(Saved entries)
================================

Lemma scan_file_spec keywords out p :
  (∀ kw, kw ∈ keywords → is_Some (out !! kw)) →
  ∃ out',
    scan_file E keywords (lower E <$> keywords) out p = Ok out'
    ∧ ∀ k, out' !! k
           = (λ l, l ++ if matches E k p
                        then replicate (count_kw k keywords) p else [])
             <$> out !! k.
Proof.
  intros Hkeys. unfold scan_file, matches.
  destruct (read_text E p) as [content|e].
  - by apply record_loop_spec.
  - exists out. split; [done|]. intros k.
    destruct (out !! k) as [l|]; simpl; [|done]. by rewrite app_nil_r.
Qed.

Lemma scan_loop_spec keywords files out :
  (∀ kw, kw ∈ keywords → is_Some (out !! kw)) →
  ∃ out',
    for_each files (scan_file E keywords (lower E <$> keywords)) out = Ok out'
    ∧ ∀ k, out' !! k = (λ l, l ++ hits E k keywords files) <$> out !! k.
Proof.
  revert out. induction files as [|p files IH]; intros out Hkeys.
  - exists out. split; [done|]. intros k.
    destruct (out !! k) as [l|]; simpl; [|done]. by rewrite app_nil_r.
  - cbn [for_each].
    destruct (scan_file_spec keywords out p Hkeys) as (out1 & -> & Hout1).
    cbn [rbind].
    destruct (IH out1) as (out' & -> & Hout').
    { intros kw Hin. rewrite Hout1. apply fmap_is_Some. by apply Hkeys. }
    exists out'. split; [done|]. intros k. rewrite Hout', Hout1.
    destruct (out !! k) as [l|]; simpl; [|done].
    by rewrite <- app_assoc.
Qed.

(** [scan_files] always returns, and what it returns is determined key by
    key. *)
Lemma scan_files_spec files keywords :
  ∃ d, scan_files E files keywords = Ok d
       ∧ ∀ k, d !! k = if decide (k ∈ keywords)
                       then Some (hits E k keywords files) else None.
Proof.
  unfold scan_files.
  destruct (scan_loop_spec keywords files (empty_result keywords))
    as (d & Hd & Hlookup).
  { intros kw Hin. rewrite empty_result_lookup, decide_True by done. eauto. }
  exists d. split; [done|]. intros k.
  rewrite Hlookup, empty_result_lookup. by case_decide.
Qed.

Lemma hits_app k keywords files1 files2 :
  hits E k keywords (files1 ++ files2)
  = hits E k keywords files1 ++ hits E k keywords files2.
Proof. unfold hits. apply bind_app. Qed.

Lemma elem_of_hits k keywords files p :
  p ∈ hits E k keywords files
  ↔ p ∈ files ∧ k ∈ keywords ∧ readable_match E k p.
Proof.
  unfold hits. rewrite list_elem_of_bind. split.
  - intros (q & Hq & Hin). destruct (matches E k q) eqn:Hm.
    + apply elem_of_replicate in Hq as [-> Hn].
      split_and!; [done | apply count_kw_pos; lia | by apply matches_spec].
    + by apply elem_of_nil in Hq.
  - intros (Hin & Hk & Hm). exists p. split; [|done].
    apply matches_spec in Hm. rewrite Hm. apply elem_of_replicate.
    split; [done|]. apply count_kw_pos in Hk. lia.
Qed.

End Scanner.

(** ** Properties of the two aggregators *)

Section Aggregator.
Implicit Types (a b dst src d : Dict) (k : string) (v : list Path).
Implicit Types (items : list (string * list Path)).

Lemma merge_fold_lookup items a k :
  NoDup items.*1 →
  foldl (λ a kv, <[kv.1 := default [] (a !! kv.1) ++ kv.2]> a) a items !! k
  = match (list_to_map items : Dict) !! k with
    | Some v => Some (default [] (a !! k) ++ v)
    | None => a !! k
    end.
Proof.
  revert a. induction items as [|[k' v'] items IH]; intros a Hnd.
  - done.
  - apply NoDup_cons in Hnd as [Hk' Hnd]. cbn [foldl fst snd].
    rewrite IH by done. cbn [list_to_map foldr fst snd uncurry].
    destruct (decide (k' = k)) as [->|Hne].
    + rewrite (not_elem_of_list_to_map_1 items k) by done.
      by rewrite !lookup_insert_eq.
    + by rewrite !lookup_insert_ne by done.
Qed.

(** [merge] is total; under [k] it extends what [a] had (or an empty list)
    by what [b] has. *)
Lemma merge_lookup a b k :
  merge a b !! k
  = match b !! k with
    | Some v => Some (default [] (a !! k) ++ v)
    | None => a !! k
    end.
Proof.
  unfold merge. rewrite merge_fold_lookup by apply NoDup_fst_map_to_list.
  by rewrite list_to_map_to_list.
Qed.

Lemma merge_items_spec items dst :
  NoDup items.*1 →
  (∀ k, k ∈ items.*1 → is_Some (dst !! k)) →
  ∃ dst',
    merge_items items dst = (Ok (), dst')
    ∧ ∀ k, dst' !! k
           = match (list_to_map items : Dict) !! k with
             | Some v => (λ l, l ++ v) <$> dst !! k
             | None => dst !! k
             end.
Proof.
  revert dst. induction items as [|[k' v'] items IH]; intros dst Hnd Hkeys.
  - by exists dst.
  - apply NoDup_cons in Hnd as [Hk' Hnd]. cbn [merge_items].
    destruct (Hkeys k' ltac:(by left)) as [l Hl].
    unfold extend_at. rewrite Hl.
    destruct (IH (<[k' := l ++ v']> dst) Hnd) as (dst' & -> & Hdst').
    { intros k Hin. destruct (decide (k' = k)) as [->|Hne].
      - rewrite lookup_insert_eq. eauto.
      - rewrite lookup_insert_ne by done. apply Hkeys. by right. }
    exists dst'. split; [done|]. intros k. rewrite Hdst'.
    cbn [list_to_map foldr fst snd uncurry].
    destruct (decide (k' = k)) as [->|Hne].
    + rewrite (not_elem_of_list_to_map_1 items k) by done.
      by rewrite !lookup_insert_eq, Hl.
    + by rewrite !lookup_insert_ne by done.
Qed.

================================

(WORK ITEM) Using the entries above, repeat only the lines from the one containing "v) <$> dst !! k" through the one containing "unfold extend_at. rewrite Hl.", end lines included.

(ANSWER TO THE PROBLEM)
             | Some v => (λ l, l ++ v) <$> dst !! k
             | None => dst !! k
             end.
Proof.
  revert dst. induction items as [|[k' v'] items IH]; intros dst Hnd Hkeys.
  - by exists dst.
  - apply NoDup_cons in Hnd as [Hk' Hnd]. cbn [merge_items].
    destruct (Hkeys k' ltac:(by left)) as [l Hl].
    unfold extend_at. rewrite Hl.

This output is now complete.